■ GIVEN DATA ■
Definition authenticate (username password : string) (payload : bytes) : M PgConn unit :=
  code <-- mlift (parseAuthenticationCode payload) ;;
  if code =? 0 then mret tt
  else if code =? 3 then
    if String.eqb password "" then merr "postgres server requested cleartext password but none was provided"
    else send (writeTypedMessage Byte.x70 (cstring password))
  else if code =? 5 then performMD5PasswordAuth username password payload
  else if code =? 10 then performSCRAMSHA256 username password payload
  else merr "postgres authentication method is not supported by native pgwire path yet".

(** [fuel] bounds the messages of the server, which may never be ready. *)
Fixpoint readStartupReady (fuel : nat) (username password : string) : M PgConn unit :=
  match fuel with
  | O => mfuel
  | Datatypes.S fuel =>
      msg <-- reading readPGMessage ;;
      let t := ms_Type msg in
      if Byte.eqb t msgAuthentication then
        _ <-- authenticate username password (ms_Payload msg) ;; readStartupReady fuel username password
      else if existsb (Byte.eqb t) [msgParameter; msgKeyData; msgNotice] then readStartupReady fuel username password
      else if Byte.eqb t msgError then merr (parseErrorResponse (ms_Payload msg))
      else if Byte.eqb t msgReady then mret tt
      else merr "unexpected postgres startup message"
  end.

Definition startup (fuel : nat) (params : gmap string string) (password : string) : M PgConn unit :=
  _ <-- send (writeStartupMessage params) ;; readStartupReady fuel (mget params "user") password.

Definition sendQuery (query : string) : M PgConn unit := send (writeTypedMessage Byte.x51 (cstring query)).

Definition pgSimpleQuery (fuel : nat) (params : gmap string string) (password query : string) : M PgConn pgQueryResult :=
  _ <-- startup fuel params password ;; _ <-- sendQuery query ;; reading readSimpleQueryResult.

(** What is left to read is the data of the copy. *)
Definition pgCopyBinaryOut (fuel : nat) (params : gmap string string) (password table : string) : M PgConn bytes :=
  _ <-- startup fuel params password ;;
  _ <-- sendQuery ("COPY " ++ table ++ " TO STDOUT WITH BINARY") ;;
  msg <-- reading readPGMessage ;;
  if Byte.eqb (ms_Type msg) Byte.x57 then fun c => (Ok (pc_unread c), c)
  else if Byte.eqb (ms_Type msg) msgError then merr (parseErrorResponse (ms_Payload msg))
  else merr "expected CopyInResponse".

(** *** TLS *)

Definition pgSSLRequestCode : Z := 80877103.
Definition sslRequest : bytes := be_encode 4 8 ++ be_encode 4 pgSSLRequestCode.

(** [handshake] is the TLS handshake with the server; what the server sent
    after its answer would be read as a part of it. *)
Context (handshake : pgNativeConfig -> S -> outcome S).

Definition tlsClient (cfg : pgNativeConfig) : M PgConn unit := fun c =>
  match pc_unread c with
  | [] =>
      match handshake cfg (pc_server c) with
      | Ok server => (Ok tt, mkPgConn [] server true (pc_sent c))
      | Err e => (Err e, c)
      | Panic e => (Panic e, c)
      | Fuel => (Fuel, c)
      end
  | _ => (Err "tls: first record does not look like a TLS handshake", c)
  end.

Definition startPGNativeTLS (cfg : pgNativeConfig) : M PgConn unit :=
  _ <-- send sslRequest ;;
  response <-- reading (readFull 1) ;;
  if negb (Byte.eqb (hd Byte.x00 response) Byte.x53) then
    if pgSSLModeRequiresTLS (pn_SSLMode cfg) then merr "postgres server does not support SSL" else mret tt
  else tlsClient cfg.

Definition negotiateTLS (cfg : pgNativeConfig) : M PgConn unit :=
  if pgSSLModeUsesTLS (pn_SSLMode cfg) then startPGNativeTLS cfg else mret tt.

(** *** Calls that dial a connection of their own *)

Context (dial : string -> S -> outcome unit).
Context (parseURL : string -> option PgURL) (pathUnescape : string -> option string) (fuel : nat).

(** The server, and everything sent to it so far. *)
Record PgWorld := mkPgWorld { pw_server : S; pw_sent : list (bool * bytes) }.

Definition onDial {A} (address : string) (m : M PgConn A) : M PgWorld A := fun w =>
  match dial address (pw_server w) with
  | Ok _ => let '(r, c) := m (mkPgConn [] (pw_server w) false (pw_sent w)) in (r, mkPgWorld (pc_server c) (pc_sent c))
  | Err e => (Err e, w)
  | Panic e => (Panic e, w)
  | Fuel => (Fuel, w)
  end.

Definition pgNativeSimpleQuery (target : DTarget) (query : string) : M PgWorld pgQueryResult :=
  cfg <-- mlift (pgNativeConfigFromTarget parseURL pathUnescape target) ;;
  onDial (pn_Address cfg) (_ <-- negotiateTLS cfg ;; pgSimpleQuery fuel (startupSettings cfg) (pn_Password cfg) query).

Definition pgNativeCopyBinaryOut (target : DTarget) (table : string) : M PgWorld bytes :=
  cfg <-- mlift (pgNativeConfigFromTarget parseURL pathUnescape target) ;;
  onDial (pn_Address cfg) (_ <-- negotiateTLS cfg ;; pgCopyBinaryOut fuel (startupSettings cfg) (pn_Password cfg) table).

(** No TLS here. *)
Definition pgNativeGetCurrentLSN (target : DTarget) : M PgWorld string :=
  cfg <-- mlift (pgNativeConfigFromTarget parseURL pathUnescape target) ;;
  onDial (pn_Address cfg)
    (result <-- pgSimpleQuery fuel (startupSettings cfg) (pn_Password cfg) "SELECT pg_current_wal_lsn()" ;;
     match qr_Rows result with
     | (Some lsn :: _) :: _ => mret lsn
     | _ => merr "pg_current_wal_lsn() returned no result"
     end).

(** ** What is sent in clear *)

(** [m] keeps the mode of the connection, sends in that mode only, and the
    messages sent before stay. *)
Definition steady {A} (m : M PgConn A) : Prop := forall c r c', m c = (r, c') ->
  pc_tls c' = pc_tls c /\ exists new, pc_sent c' = pc_sent c ++ new /\ Forall (fun s => s.1 = pc_tls c) new.

Lemma steady_ret {A} (a : A) : steady (mret a).
Proof. intros c r c' [= <- <-]. split; [done|]. exists []. now rewrite app_nil_r. Qed.

Lemma steady_err {A} e : steady (merr e : M PgConn A).
Proof. intros c r c' [= <- <-]. split; [done|]. exists []. now rewrite app_nil_r. Qed.

Lemma steady_fuel {A} : steady (mfuel : M PgConn A).
Proof. intros c r c' [= <- <-]. split; [done|]. exists []. now rewrite app_nil_r. Qed.

Lemma steady_lift {A} (o : outcome A) : steady (mlift o : M PgConn A).
Proof. intros c r c' [= <- <-]. split; [done|]. exists []. now rewrite app_nil_r. Qed.

Lemma steady_reading {A} (m : M bytes A) : steady (reading m).
Proof.
  intros c r c'. unfold reading. destruct (m (pc_unread c)) as [o rest]. intros [= <- <-]. split; [done|].
  exists []. now rewrite app_nil_r.
Qed.

Lemma steady_send message : steady (send message).
Proof.
  intros c r c'. unfold send. destruct (serve message (pc_server c)) as [answer server]. intros [= <- <-]. split; [done|].
  exists [(pc_tls c, message)]. split; [done|]. now repeat constructor.
Qed.

Lemma steady_bind {A B} (m : M PgConn A) (f : A -> M PgConn B) : steady m -> (forall a, steady (f a)) -> steady (x <-- m ;; f x).
Proof.
  intros Hm Hf c r c'. unfold mbind. destruct (m c) as [o c1] eqn:E. destruct (Hm c o c1 E) as (T1 & n1 & S1 & F1).
  destruct o as [a|e|e|].
  - intros E2. destruct (Hf a c1 r c' E2) as (T2 & n2 & S2 & F2). split; [congruence|]. exists (n1 ++ n2).
    rewrite S2, S1, app_assoc. split; [done|]. apply Forall_app. split; [done|]. now rewrite T1 in F2.
  - intros [= <- <-]. eauto.
  - intros [= <- <-]. eauto.
  - intros [= <- <-]. eauto.
Qed.

Ltac steady :=
  repeat first
    [ apply steady_ret | apply steady_err | apply steady_fuel | apply steady_lift | apply steady_reading | apply steady_send
    | apply steady_bind; [|intros ?] | match goal with |- steady (if ?b then _ else _) => destruct b end ].

Lemma steady_continue code : steady (authContinue code).
Proof. unfold authContinue. steady. Qed.

Lemma steady_scram username password payload : steady (performSCRAMSHA256 username password payload).
Proof. unfold performSCRAMSHA256, writeSASLInitialResponse. cbv zeta. steady; apply steady_continue || steady. Qed.

Lemma steady_authenticate username password payload : steady (authenticate username password payload).
Proof. unfold authenticate, performMD5PasswordAuth. cbv zeta. steady; apply steady_scram. Qed.

Lemma steady_startup username password n : steady (readStartupReady n username password).
Proof.
  induction n as [|n IH]; [apply steady_fuel|]. cbn [readStartupReady]. apply steady_bind; [apply steady_reading|]. intros msg. cbv zeta.
  destruct (Byte.eqb _ _); [apply steady_bind; [apply steady_authenticate|done]|]. destruct (existsb _ _); [done|]. steady.
Qed.

Lemma steady_query params password query : steady (pgSimpleQuery fuel params password query).
Proof. unfold pgSimpleQuery, startup, sendQuery. steady; apply steady_startup. Qed.

Lemma steady_copy params password table : steady (pgCopyBinaryOut fuel params password table).
Proof.
  unfold pgCopyBinaryOut, startup, sendQuery. steady; try apply steady_startup.
  intros c r c' [= <- <-]. split; [done|]. exists []. now rewrite app_nil_r.
Qed.
(** The same message is sent until a reply has no cursor or few documents;
    nothing bounds the replies. *)
Fixpoint queryMany_loop (fuel : nat) (message : bytes) (batchSize : Z) (rows : list bsonFields) : M mongoWireSession (list bsonFields) :=
  match fuel with
  | O => mfuel
  | Datatypes.S fuel =>
      reply <-- exchange message ;;
      let rows := rows ++ or_Documents reply in
      if or_CursorID reply =? 0 then mret rows
      else if zlen (or_Documents reply) <? batchSize then _ <-- killCursors [or_CursorID reply] ;; mret rows
      else queryMany_loop fuel message batchSize rows
  end.

Definition queryMany (fuel : nat) (command : string) (batchSize : Z) : M mongoWireSession mongoQueryResult :=
  message <-- queryMessage (signed 32 (- batchSize)) pingDocument ;;
  rows <-- queryMany_loop fuel message batchSize [] ;;
  mret (mkMgResult rows).

(** *** Authentication *)

Definition extractBinary (val : bsonValue) : bytes :=
  match val.2 with ABytes l => l | AString s => list_byte_of_string s | _ => [] end.

(** What a reply to a step of SASL sets; [continuing] also reads done. *)
Definition saslStep (continuing : bool) (name : string) (doc : bsonFields) : M mongoWireSession unit := fun s =>
  match field doc "ok" with
  | Some (_, AFloat 0) | Some (_, AFloat 9223372036854775808) => (Err (name ++ " failed"), s)%string
  | _ =>
      let id := match field doc "conversationId" with Some (_, AInt32 id) => id | _ => sn_conversationID s end in
      let finished := if continuing then match field doc "done" with Some (_, ABool b) => b | _ => sn_done s end else sn_done s in
      let payload := match field doc "payload" with Some val => extractBinary val | None => sn_saslPayload s end in
      (Ok tt, mkMgSession (sn_unread s) (sn_server s) (sn_sent s) (sn_requestID s) (sn_database s) (sn_clientNonce s) payload id finished)
  end.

■ WORK REQUIRED ■
Search the entries for the word "cstring" and show every line that has it.

■ EXERCISE RESPONSE ■
    else send (writeTypedMessage Byte.x70 (cstring password))
Definition sendQuery (query : string) : M PgConn unit := send (writeTypedMessage Byte.x51 (cstring query)).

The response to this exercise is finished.